▶ _TASK OBJECTIVE_
Locate the word "Module" in the entries below, then gather every line that holds it.

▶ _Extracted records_
==*==

(** [int(s)] for a [str]: surrounding whitespace is dropped, a sign may come
    first, anything else that is not a digit string is a [ValueError]. *)
Definition int (s : string) : outcome Z :=
  let body :=
    match Str.rstrip_by int_space (Str.lstrip_by int_space s) with
    | String "+" r => int_digits 0 false r
    | String "-" r => option_map Z.opp (int_digits 0 false r)
    | r => int_digits 0 false r
    end in
  match body with
  | Some n => Returns n
  | None => Raises ValueError
  end.

(** A [datetime] as [strptime] builds it from the format ["%H:%M"]: the date
    is always 1900-01-01 and the seconds are 0, so only the hour and the
    minute tell two values apart. *)
Record datetime : Type := { hour : nat; minute : nat }.

(** [a < b] and [a == b] on [datetime]: field by field, the hour first. *)
Definition dt_lt (a b : datetime) : bool :=
  (hour a <? hour b) || ((hour a =? hour b) && (minute a <? minute b)).

Definition dt_eq (a b : datetime) : bool :=
  (hour a =? hour b) && (minute a =? minute b).

(** The directive [%M] at the head of [s]: two digits forming 00..59 when
    they are there, else one digit.  Returns the value and the rest. *)
Definition directive_M (s : string) : option (nat * string) :=
  match s with
  | String a rest =>
      match digit a with
      | Some x =>
          match rest with
          | String b rest' =>
              match digit b with
              | Some y => if x <=? 5 then Some (10 * x + y, rest')
                          else Some (x, rest)
              | None => Some (x, rest)
              end
          | EmptyString => Some (x, rest)
          end
      | None => None
      end
  | EmptyString => None
  end.

(** The directive [%H] at the head of [s]: two digits forming 00..23 when
    they are there, else one digit. *)
Definition directive_H (s : string) : option (nat * string) :=
  match s with
  | String a rest =>
      match digit a with
      | Some x =>
          match rest with
          | String b rest' =>
              match digit b with
              | Some y => if 10 * x + y <=? 23 then Some (10 * x + y, rest')
                          else Some (x, rest)
              | None => Some (x, rest)
              end
          | EmptyString => Some (x, rest)
          end
      | None => None
      end
  | EmptyString => None
  end.

(** [datetime.strptime(s, "%H:%M")]: the hour, a colon, the minute and
    nothing after it; [ValueError] otherwise. *)
Definition strptime_HM (s : string) : outcome datetime :=
  match directive_H s with
  | Some (h, String ":" rest) =>
      match directive_M rest with
      | Some (m, EmptyString) => Returns {| hour := h; minute := m |}
      | _ => Raises ValueError
      end
  | _ => Raises ValueError
  end.


Definition digit_char (d : nat) : ascii := ascii_of_nat (48 + d).

(** A number below 100 on two digits, as the directives [%H] and [%M] of
    [strftime] print it. *)
Definition two_digits (n : nat) : string :=
  String (digit_char (n / 10)) (String (digit_char (n mod 10)) EmptyString).

(** [t.strftime("%H:%M")] *)
Definition strftime_HM (t : datetime) : string :=
  two_digits (hour t) ++ ":" ++ two_digits (minute t).

(** The values a year takes in the program: the deadline record keeps the
    token of the schedule line, the message parser converts it with [int]. *)
Inductive value : Type :=
| VStr (s : string)
| VInt (n : Z).

(** [a == b]: a [str] and an [int] are never equal. *)
Definition py_eq (a b : value) : bool :=
  match a, b with
  | VStr x, VStr y => String.eqb x y
  | VInt x, VInt y => Z.eqb x y
  | _, _ => false
  end.

(** Truth value of what [after_deadline] hands back: [True], [False], or
    [None] when the function body ends without a [return]. *)
Definition truthy (r : option bool) : bool :=
  match r with
  | Some b => b
  | None => false
  end.

Definition os_linesep : string := String Str.LF EmptyString.

(** ** [class Time] *)

Module Time.

Record t : Type := {
  season : string;
  year : value;
  phase : string;
  time : datetime
}.

(** [Time.__init__(self, line)] *)
Definition __init__ (line : string) : outcome t :=
  match Str.split (Str.strip line) " " with
  | [season_; year_; phase_; _; _month; _day; _year; time_; _tz] =>
      time' <- strptime_HM time_ ;;
      Returns {| season := season_; year := VStr year_; phase := phase_;
                 time := time' |}
  | _ => Raises ValueError
  end.

End Time.

(** ** [class TimeList] *)

Module TimeList.

Record t : Type := { times : list Time.t }.

(** The condition of the comprehension in [TimeList.__init__]. *)
Definition kept (line : string) : bool :=
  negb (Str.is_empty (Str.strip line))
  && negb (String.eqb (Str.strip line) "Winter 1900")
  && negb (String.eqb (Str.strip line) "Fall 1905 Retreat").

(** [TimeList.__init__(self, path)], on the lines of the file at [path]. *)
Definition __init__ (f : list string) : outcome t :=
  ts <- comprehension Time.__init__ (filter kept f) ;;
  Returns {| times := ts |}.

(** The loop of [after_deadline] over [self.times]. *)
Fixpoint after_deadline_loop (ts : list Time.t) (season : string)
  (year : value) (time : datetime) (msg : string) : outcome (option bool) :=
  match ts with
  | [] => Returns None
  | t :: ts' =>
      if String.eqb (Time.season t) season
         && py_eq (Time.year t) year
         && String.eqb (Time.phase t) "Orders"
      then
        if dt_lt time (Time.time t) then Returns (Some false)
        else if dt_eq time (Time.time t) then
          if String.length msg <? 50 then Returns (Some true)
          else Returns (Some false)
        else Returns (Some true)
      else after_deadline_loop ts' season year time msg
  end.

(** [TimeList.after_deadline(self, season, year, time, msg)] *)
Definition after_deadline (self : t) (season : string) (year : value)
  (time : datetime) (msg : string) : outcome (option bool) :=
  after_deadline_loop (times self) season year time msg.

End TimeList.

(** ** [class Message] *)

Module Message.

Record t : Type := {
  from_ : string;
  year : Z;
  season : string;
  to : string;
  message : string;
  time : datetime
}.

Definition is_from (line : string) : bool :=
  Str.startswith (Str.lower line) "from:".
Definition is_date (line : string) : bool :=
  Str.startswith (Str.lower line) "date:".
Definition is_cc (line : string) : bool :=
  Str.startswith (Str.lower line) "cc:".

(** The object after the assignment to [self.time]: the fields as the
    headers state them. *)
Definition fields (txt : string) : outcome t :=
  let txt := Str.split txt os_linesep in
  from_line <- next (filter is_from txt) ;;
  date_line <- next (filter is_date txt) ;;
  to_line <- next (filter is_cc txt) ;;
  to_line_index <- subscript (indices_from is_cc 0 txt) 0 ;;
  let msg_body := Str.join os_linesep (skipn (to_line_index + 1) txt) in
  from_part <- subscript (Str.split from_line "From:") 1 ;;
  let from_' := Str.title (Str.lower (Str.strip from_part)) in
  date_part <- subscript (Str.split date_line "Date:") 1 ;;
  let date := Str.strip date_part in
  year_token <- subscript_neg (Str.split date " ") 1 ;;
  year' <- int year_token ;;
  season' <- subscript_neg (Str.split date " ") 2 ;;
  to_part <- subscript (Str.split to_line "CC:") 1 ;;
  let to' := Str.title (Str.lower (Str.strip to_part)) in
  let message' := Str.strip msg_body in
  time_token <- subscript (Str.split date_line " ") 4 ;;
  time' <- strptime_HM time_token ;;
  Returns {| from_ := from_'; year := year'; season := season'; to := to';
             message := message'; time := time' |}.

(** The block under [# Change season if after deadline], given what
    [after_deadline] handed back: both assignments read the season of
    before the block. *)
Definition change_season (after : option bool) (self : t) : t :=
  if truthy after then
    {| from_ := from_ self;
       year := if String.eqb (season self) "Fall"
               then (year self + 1)%Z else year self;
       season := if String.eqb (season self) "Spring"
                 then "Fall" else "Spring";
       to := to self;
       message := message self;
       time := time self |}
  else self.

(** [Message.__init__(self, txt, timelist)] *)
Definition __init__ (txt : string) (timelist : TimeList.t) : outcome t :=
  self <- fields txt ;;
  after <- TimeList.after_deadline timelist (season self) (VInt (year self))
             (time self) (message self) ;;
  Returns (change_season after self).


End Message.

(** ** The script under [if __name__ == "__main__"] *)

Module Script.

(** A file that [os.walk] lists: its path and the lines its iterator
    yields. *)
Record file : Type := { path : string; lines : list string }.

Definition is_separator (line : string) : bool :=
  Str.startswith line "=============".

(** The loop [for line in f]; [texts] and [s] are the variables it
    updates. *)
Fixpoint read_lines (f : list string) (texts : list string) (s : string)
  : list string * string :=
  match f with
  | [] => (texts, s)
  | line :: f' =>
      if is_separator line
      then read_lines f' (texts ++ [s])%list EmptyString
      else read_lines f' texts (s ++ (line ++ os_linesep))
  end.

(** The loop [for path in filepaths]: [s] starts empty in every file and
    what it holds at the end of a file is not kept. *)
Fixpoint read_files (fs : list file) (texts : list string) : list string :=
  match fs with
  | [] => texts
  | f :: fs' => read_files fs' (fst (read_lines (lines f) texts EmptyString))
  end.

(** The script: [None] when it prints the usage line and exits, else the
    outcome of building [msgs].  [walked] are the files under [argv[1]],
    [timefile] the lines of the file at [argv[2]]. *)
Definition main (argv : list string) (walked : list file)
  (timefile : list string) : option (outcome (list Message.t)) :=
  if length argv <? 3 then None
  else
    let filepaths :=
      filter (fun f => Str.endswith (path f) ".txt") walked in
    let texts := read_files filepaths [] in
    Some (timelist <- TimeList.__init__ timefile ;;
          comprehension (fun t => Message.__init__ t timelist) texts).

==*==

▶ _RESPONSE TO THIS EXERCISE_
Module Time.
Module TimeList.
Module Message.
Module Script.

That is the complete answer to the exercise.